Un mauvais sort s'acharne contre le JIR

Comme nous l’écrivions hier soir, un accord avait finalement été trouvé entre Jacques Tillier, le patron du JIR, et Alfred Chane Pane, celui d’ICP Roto.
Après le jugement du tribunal de Commerce lui donnant raison, Alfred Chane Pane avait élégamment tendu la main au patron du JIR en lui proposant de conclure une trêve pendant la période de campagne électorale, de façon à permettre à tous les candidats de s’exprimer et à la Démocratie de vivre.
Il posait cependant deux conditions : une sur laquelle les deux parties étaient d’accord et qui n’a donc pas posé de problèmes, le paiement d’avance des prestations.
C’est la deuxième qui a bloqué les négociations pendant 48 heures. Le patron d’ICP Roto exigeait que le patron du JIR retire une plainte qu’il avait déposée à son encontre et contre son groupe. Après avoir longtemps refusé, ce qui a retardé la parution du journal, Jacques Tillier a finalement accepté hier matin.

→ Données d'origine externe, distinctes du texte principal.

(** The relay withholds the login.  When it ends, a client packet was read that is, or
    bundles, a phase-1 message, and that message is handed to the proxy; the client
    packets before it held no login and reached the upstream verbatim, in order, and
    of a bundle only the messages before the login did; the client was sent what the
    upstream sent. *)
Theorem relay_withholds_login replies events s0 s pkt :
  relay_loop replies events s0 = (s, Some pkt) ->
  isAuthPhase1 pkt = true /\
  exists before login after, events = (before ++ FromClient login :: after)%list /\ relayed replies before after login pkt s0 s.
Proof.
  revert s0. induction events as [|[c|u] events IH]; intros s0; cbn [relay_loop]; [done| |].
  - destruct (isAuthPhase1 c) eqn:E1.
    + intros [= <- <-]. split; [done|]. exists [], c, events. split; [done|]. split; [constructor|left]. rewrite !app_nil_r.
      destruct (drain_spec events s0) as [-> ->]. done.
    + destruct (splitBundledAuthPhase1 (t_Payload c)) as [[msgs auth1]|] eqn:E2.
      * pose proof (replay_spec replies msgs auth1 (drain events s0)) as H. pose proof (split_is_phase1 _ _ _ E2) as [Hp _].
        unfold replayDepipelinedPrefix in H. unfold replayDepipelinedPrefix. intros [= <- <-]. destruct H as (H1 & H2 & _). split; [done|].
        exists [], c, events. split; [done|]. split; [constructor|right]. exists msgs, auth1. cbn [client_raws upstream_raws flat_map app].
        destruct (drain_spec events s0) as [E3 E4]. rewrite H1, H2, E3, E4. by rewrite <- app_assoc.
      * intros H. apply IH in H as (Hp & before & login & after & -> & H). split; [done|].
        exists (FromClient c :: before), login, after. split; [done|].
        eapply relayed_step; [| | |exact H]; [done..|by rewrite app_nil_r].
  - intros H. apply IH in H as (Hp & before & login & after & -> & H). split; [done|].
    exists (FromUpstream u :: before), login, after. split; [done|].
    eapply relayed_step; [| | |exact H]; [done|by rewrite app_nil_r|done].
Qed.

Definition data_packet (payload : bytes) : TNSPacket :=
  {| t_Type := TNSPacketTypeData; t_Flags := 0; t_Length := 0; t_Payload := payload; t_Raw := encodeTNSDataV315 payload |}.
Definition phase1_message (name : bytes) : bytes := ([3; 118; 0; 1; 1; zlen name; 1; 1; 1; 1; 0; 1; 1] ++ name)%list.

(** Protocol and data types wrapped with the login in one packet. *)
Definition TestBundle : bytes :=
  ([0; 0; 34; 1; 0; 0] ++ [1; 6; 0; 74; 68; 66; 67; 0] ++ [0; 0; 0; 0; 0; 0] ++ [2; 105; 3; 178; 3; 2] ++ phase1_message (str_bytes "scott"))%list.

Lemma relay_withholds_login_witness :
  let s0 := {| rs_upstream := []; rs_client := []; rs_customHash := false; rs_bigClrChunks := false |} in
  let replies msg := [data_packet [0; 0; 1; 6]] in
  let events := [FromUpstream (data_packet [0; 0; 8]); FromClient (data_packet [0; 0; 222]); FromClient (data_packet TestBundle); FromUpstream (data_packet [0; 0; 9])] in
  exists s pkt, relay_loop replies events s0 = (s, Some pkt) /\ zlen (rs_upstream s) = 3 /\ zlen (rs_client s) = 4 /\
  isAuthPhase1 pkt = true /\
  exists before login after, events = (before ++ FromClient login :: after)%list /\ relayed replies before after login pkt s0 s.
Proof.
  eexists _, _. split; [vm_compute; reflexivity|]. split; [reflexivity|]. split; [reflexivity|].
  eapply relay_withholds_login. vm_compute. reflexivity.
Defined.

(** What a chain of at most [n] connections from an address gives. *)
Definition chain_ok (n : nat) (addr : string) (dialled : list string) (r : res relay_error (string * TNSPacket)) : Prop :=
  (length dialled <= n)%nat /\ (n <> O -> head dialled = Some addr)
  /\ (forall a pkt, r = Ok (a, pkt) -> t_Type pkt = TNSPacketTypeAccept /\ last dialled = Some a).

Lemma chain_one n addr r : (forall a pkt, r = Ok (a, pkt) -> t_Type pkt = TNSPacketTypeAccept /\ a = addr) -> chain_ok (S n) addr [addr] r.
Proof. intros H. split_and!; [cbn; lia|done|]. intros a pkt E. by apply H in E as [H1 ->]. Qed.

Lemma follow_redirects_spec net pkt0 : forall n addr connect,
  let '(dialled, r) := follow_redirects n net addr connect pkt0 in chain_ok n addr dialled r.
Proof.
  induction n as [|n IH]; intros addr connect; cbn [follow_redirects]; [by split_and!|].
  destruct (net addr) as [conn|]; [|by apply chain_one].
  destruct (connect_answer conn connect) as [pkt|e|]; [|by apply chain_one..].
  destruct (t_Type pkt =? TNSPacketTypeAccept) eqn:Ea.
  { apply chain_one. intros a p [= <- <-]. by apply Z.eqb_eq in Ea. }
  destruct (t_Type pkt =? TNSPacketTypeRedirect); [|by apply chain_one].
  destruct (parseRedirect (t_Payload pkt) pkt0) as [[newAddr newConnect]|e|]; [|by apply chain_one..].
  specialize (IH newAddr newConnect). destruct (follow_redirects n net newAddr newConnect pkt0) as [d q]. destruct IH as (H1 & H2 & H3).
  split_and!; [cbn; lia|done|]. intros a p E. apply H3 in E as [E1 E2]. split; [done|]. destruct d; [done|exact E2].
Qed.

(** A chain of redirects is followed for at most four connections, the first to the
    address of the server, and the listener whose packet is relayed accepted. *)
Theorem redirects_bounded net db serviceName connectPkt :
  let '(dialled, r) := dialUpstreamWithRedirect net (server_addr db) (upstream_connect db serviceName connectPkt) in
  (length dialled <= 4)%nat /\ head dialled = Some (server_addr db)
  /\ (forall addr pkt, r = Ok (addr, pkt) -> t_Type pkt = TNSPacketTypeAccept /\ last dialled = Some addr).
Proof.
  unfold dialUpstreamWithRedirect.
  pose proof (follow_redirects_spec net (upstream_connect db serviceName connectPkt) (S maxRedirects) (server_addr db)
    (t_Raw (upstream_connect db serviceName connectPkt))) as H.
  destruct (follow_redirects _ _ _ _ _) as [dialled r]. destruct H as (H1 & H2 & H3). split_and!; [exact H1|by apply H2|done].
Qed.

Lemma ldiff_below a b : 0 <= a -> Z.ldiff a b <= a.
Proof.
  intros Ha. assert (0 <= Z.land a b) by (apply Z.land_nonneg; lia).
  assert (Z.ldiff a b = a - Z.land a b) as ->; [|lia].
  rewrite Z.sub_nocarry_ldiff; apply Z.bits_inj'; intros n Hn; rewrite ?Z.ldiff_spec, ?Z.land_spec, ?Z.bits_0;
    destruct (Z.testbit a n), (Z.testbit b n); done.
Qed.

(** Only the two flags are taken from the Accept packet: its length, every other byte
    and every other bit of the field are the upstream's. *)
Theorem strip_clears_two_flags raw : wf_bytes raw ->
  let '(out, changed) := stripAcceptModernAuthFlags raw in
  zlen out = zlen raw
  /\ (changed = false -> out = raw)
  /\ (changed = true ->
       take 41 out = take 41 raw /\ drop 45 out = drop 45 raw
       /\ be_get (take 4 (drop 41 out)) = Z.ldiff (be_get (take 4 (drop 41 raw))) (Z.lor tnsAcceptFlagFastAuth tnsAcceptFlagHasEndOfResponse)).
Proof.
  intros Hw. unfold stripAcceptModernAuthFlags. destruct (_ || _ || _) eqn:E; [done|]. destruct (_ =? 0); [done|].
  assert (45 <= zlen raw) as Hl by (apply orb_false_iff in E as [[E%Z.ltb_ge _]%orb_false_iff _]; exact E).
  set (flags := be_get (take 4 (drop 41 raw))). set (mask := Z.lor _ _).
  assert (0 <= Z.ldiff flags mask < 256 ^ 4) as Hb.
  { assert (0 <= flags < 256 ^ zlen (take 4 (drop 41 raw))) as Hf by (apply be_get_bound; apply Forall_take, Forall_drop, Hw).
    replace (zlen (take 4 (drop 41 raw))) with 4 in Hf by (unfold zlen in *; rewrite length_take, length_drop; lia).
    split; [apply Z.ldiff_nonneg; lia|]. apply Z.le_lt_trans with flags; [by apply ldiff_below; lia|lia]. }
  assert (length (take 41 raw) = 41%nat) as H41 by (rewrite length_take; unfold zlen in *; lia).
  split_and!; [|done|].
  - unfold zlen in *. rewrite !length_app, length_be_put, length_drop, H41. lia.
  - intros _. split_and!; [by rewrite take_app_length'| |].
    + rewrite app_assoc, drop_app_length'; [done|]. by rewrite length_app, length_be_put, H41.
    + rewrite drop_app_length' by done. rewrite take_app_length' by (by rewrite length_be_put). rewrite be_get_put. by apply Z.mod_small.
Qed.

Tout était ok et les deux parties pouvaient donc signer le protocole d’accord et le journal être imprimé.
Sauf qu’un incident de dernière minute est encore une fois venu bloquer la machine.
Le JIR, comme vous le savez, est en redressement judiciaire. Ce qui a pour conséquence que pour pouvoir signer, la société Nouvelle JIR (SNJIR) et l'administrateur judiciaire doivent être autorisés à le faire par un juge commissaire. Et il était trop tard, en cette fin d’après-midi a fortiori un vendredi, de le solliciter.
La demande ne pourra être examinée au mieux que lundi…
Le journal pourrait donc être imprimé lundi soir et être dans les kiosques mardi matin. Si tout se passe bien car dans ce dossier, on va de rebondissements en rebondissements.